====== DATA RECORDS ======

(** [EXTENSION_MEDIA_TYPE] *)
Definition EXTENSION_MEDIA_TYPE : gmap string MediaType :=
  list_to_map
    [ ("heic", IMAGE); ("jpg", IMAGE); ("jpeg", IMAGE); ("png", IMAGE);
      ("webp", IMAGE); ("gif", IMAGE); ("bmp", IMAGE); ("tiff", IMAGE);
      ("mp4", VIDEO); ("avi", VIDEO); ("mkv", VIDEO); ("mov", VIDEO);
      ("wmv", VIDEO); ("flv", VIDEO);
      ("mp3", AUDIO); ("wav", AUDIO); ("flac", AUDIO); ("aac", AUDIO);
      ("ogg", AUDIO); ("m4a", AUDIO);
      ("pdf", DOCUMENT); ("docx", DOCUMENT); ("txt", DOCUMENT) ].

(** The converter classes a route can refer to ([type[BaseConverter]]). *)
Inductive ConverterClass : Type :=
| ImageConverter | VideoConverter | AudioConverter | DocumentConverter.

#[global] Instance ConverterClass_eq_dec : EqDecision ConverterClass.
Proof. solve_decision. Defined.

(** [@dataclass(frozen=True) class ConversionRoute] *)
Record ConversionRoute : Type := mkRoute {
  source_format : string;
  target_format : string;
  converter_class : ConverterClass;
  lossy : bool
}.

#[global] Instance ConversionRoute_eq_dec : EqDecision ConversionRoute.
Proof. solve_decision. Defined.

(** [ConversionRegistry]: its only attribute is the dict [_routes]. *)
Abbreviation ConversionRegistry := (gmap (string * string) ConversionRoute).

(** [ConversionRegistry.__init__] *)
Definition init : ConversionRegistry := ∅.

(** [ConversionRegistry.register] *)
Definition register (self : ConversionRegistry) (route : ConversionRoute)
  : ConversionRegistry :=
  let key := (lower (source_format route), lower (target_format route)) in
  <[key := route]> self.

(** [ConversionRegistry.is_valid] *)
Definition is_valid (self : ConversionRegistry)
           (source_format target_format : string) : bool :=
  bool_decide (is_Some (self !! (lower source_format, lower target_format))).

(** The two messages of [get_route]. *)
Definition cross_domain_message (source_format target_format : string)
           (src_type tgt_type : MediaType) : text :=
  (code_points "Cross-domain conversion not supported: "
   ++ code_points source_format ++ code_points " ("
   ++ code_points (value src_type) ++ code_points ") " ++ arrow
   ++ code_points " " ++ code_points target_format ++ code_points " ("
   ++ code_points (value tgt_type) ++ code_points ")")%list.

Definition no_route_message (source_format target_format : string) : text :=
  (code_points "No conversion route registered for: "
   ++ code_points source_format ++ code_points " " ++ arrow
   ++ code_points " " ++ code_points target_format)%list.

(** [ConversionRegistry.get_route]. A member of a plain [Enum] is
    truthy and [None] is not, so the test
    [src_type and tgt_type and src_type != tgt_type] holds when both
    lookups succeed and the two domains differ. *)
Definition get_route (self : ConversionRegistry)
           (source_format target_format : string) : Result ConversionRoute :=
  let key := (lower source_format, lower target_format) in
  match self !! key with
  | None =>
      let src_type := EXTENSION_MEDIA_TYPE !! lower source_format in
      let tgt_type := EXTENSION_MEDIA_TYPE !! lower target_format in
      match src_type, tgt_type with
      | Some s, Some t =>
          if bool_decide (s ≠ t)
          then Raise (ValueError
                        (cross_domain_message source_format target_format s t))
          else Raise (ValueError
                        (no_route_message source_format target_format))
      | _, _ =>
          Raise (ValueError (no_route_message source_format target_format))
      end
  | Some route => Return route
  end.

(** [sorted] on a list of strings: a stable merge sort for the
    code-point order. *)
Definition sorted (l : list string) : list string := merge_sort String.le l.

(** The generator of [get_valid_targets]:
    [target for (source, target) in self._routes if source == src]. *)
Definition targets_of (self : ConversionRegistry) (src : string)
  : list string :=
  snd <$> filter (λ k : string * string, k.1 = src) (fst <$> map_to_list self).

(** [ConversionRegistry.get_valid_targets] *)
Definition get_valid_targets (self : ConversionRegistry)
           (source_format : string) : list string :=
  let src := lower source_format in
  sorted (targets_of self src).

(** [ConversionRegistry.get_media_type]; the method does not read
    [self]. *)
Definition get_media_type (extension : string) : option MediaType :=
  EXTENSION_MEDIA_TYPE !! lower extension.

(** The four tables of [build_default_registry]. *)
Definition image_routes : list (string * string * bool) :=
  [ ("heic", "jpg", true); ("heic", "png", false); ("jpg", "png", false);
    ("jpg", "webp", true); ("png", "jpg", true); ("png", "webp", false);
    ("png", "gif", false); ("webp", "jpg", true); ("webp", "png", false);
    ("gif", "png", false); ("bmp", "jpg", true); ("bmp", "png", false);
    ("tiff", "jpg", true); ("tiff", "png", false) ].

Definition video_routes : list (string * string * bool) :=
  [ ("mp4", "avi", false); ("mp4", "mkv", false); ("mp4", "mov", false);
    ("avi", "mp4", false); ("avi", "mkv", false); ("mkv", "mp4", false);
    ("mkv", "avi", false); ("mov", "mp4", false); ("mov", "avi", false) ].

Definition audio_routes : list (string * string * bool) :=
  [ ("mp3", "wav", false); ("mp3", "flac", false); ("wav", "mp3", true);
    ("wav", "flac", false); ("flac", "mp3", true); ("flac", "wav", false);
    ("aac", "mp3", true); ("aac", "wav", false); ("m4a", "mp3", true);
    ("m4a", "wav", false) ].

Definition document_routes : list (string * string * bool) :=
  [ ("pdf", "txt", false); ("docx", "txt", false) ].

(** One [for src, tgt, lossy in table: registry.register(...)] loop. *)
Definition register_all (cls : ConverterClass)
           (table : list (string * string * bool))
           (registry : ConversionRegistry) : ConversionRegistry :=
  foldl (λ reg '(src, tgt, lossy), register reg (mkRoute src tgt cls lossy))
        registry table.

(** [build_default_registry] *)
Definition build_default_registry : ConversionRegistry :=
  let registry := init in
  let registry := register_all ImageConverter image_routes registry in
  let registry := register_all VideoConverter video_routes registry in
  let registry := register_all AudioConverter audio_routes registry in
  let registry := register_all DocumentConverter document_routes registry in
  registry.

(** The module-level singleton [registry]. *)
Definition registry : ConversionRegistry := build_default_registry.

End Registry.

Import Registry.

(** ** The registry as an object with methods

  The calls a client can make on a registry, each with the registry it
  leaves behind. Only [register] assigns to [_routes]. *)

Module RegistryObject.

Inductive Call : Type :=
| CallRegister (route : ConversionRoute)
| CallIsValid (source_format target_format : string)
| CallGetRoute (source_format target_format : string)
| CallGetValidTargets (source_format : string)
| CallGetMediaType (extension : string).

Inductive Answer : Type :=
| AnsNone
| AnsBool (b : bool)
| AnsRoute (r : Result ConversionRoute)
| AnsTargets (l : list string)
| AnsMediaType (m : option MediaType).

(** One call: its answer and the registry after it. *)
Definition exec (c : Call) (self : ConversionRegistry)
  : Answer * ConversionRegistry :=
  match c with
  | CallRegister route => (AnsNone, register self route)
  | CallIsValid s t => (AnsBool (is_valid self s t), self)
  | CallGetRoute s t => (AnsRoute (get_route self s t), self)
  | CallGetValidTargets s => (AnsTargets (get_valid_targets self s), self)
  | CallGetMediaType e => (AnsMediaType (get_media_type e), self)
  end.

(** A sequence of calls: the answers in order and the final registry. *)
Fixpoint exec_all (cs : list Call) (self : ConversionRegistry)
  : list Answer * ConversionRegistry :=
  match cs with
  | [] => ([], self)
  | c :: cs' =>
      let '(a, self') := exec c self in
      let '(answers, self'') := exec_all cs' self' in
      (a :: answers, self'')
  end.

Definition is_lookup (c : Call) : bool :=
  match c with CallRegister _ => false | _ => true end.

End RegistryObject.

(** ** [pathlib.Path], as far as the driver uses it *)

Module Pathlib.

Record Path : Type := mkPath {
  parent : string;     (* the directory, as a string *)
  name : string        (* the final component *)
}.

#[global] Instance Path_eq_dec : EqDecision Path.
Proof. solve_decision. Defined.

(** [name.rfind(".")]; [None] where Python returns -1. *)
Fixpoint rfind_dot (s : string) : option nat :=
  match s with
  | EmptyString => None
  | String c s' =>
      match rfind_dot s' with
      | Some i => Some (S i)
      | None => if Ascii.eqb c "." then Some 0 else None
      end
  end.

(** [Path.suffix]: the name from its last dot on, when that dot is
    neither the first nor the last character; else the empty string. *)
Definition suffix (p : Path) : string :=
  match rfind_dot (name p) with
  | Some i =>
      if ((0 <? i) && (i <? String.length (name p) - 1))%nat
      then substring i (String.length (name p) - i)%nat (name p)
      else ""
  | None => ""
  end.

(** [str(path)] *)
Definition to_str (p : Path) : string := parent p +:+ "/" +:+ name p.

(** The files on disk, and those the operating system refuses to
    remove (no permission). *)
Record FileSystem : Type := mkFS {
  entries : list Path;
  undeletable : list Path
}.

======

REQUIRED ACTION: Given the records above, restate word for word only the lines starting at the one with "(source_format target_format : string) : Result" and ending at the one with "let src_type := EXTENSION_MEDIA_TYPE".

TASK RESULT:
           (source_format target_format : string) : Result ConversionRoute :=
  let key := (lower source_format, lower target_format) in
  match self !! key with
  | None =>
      let src_type := EXTENSION_MEDIA_TYPE !! lower source_format in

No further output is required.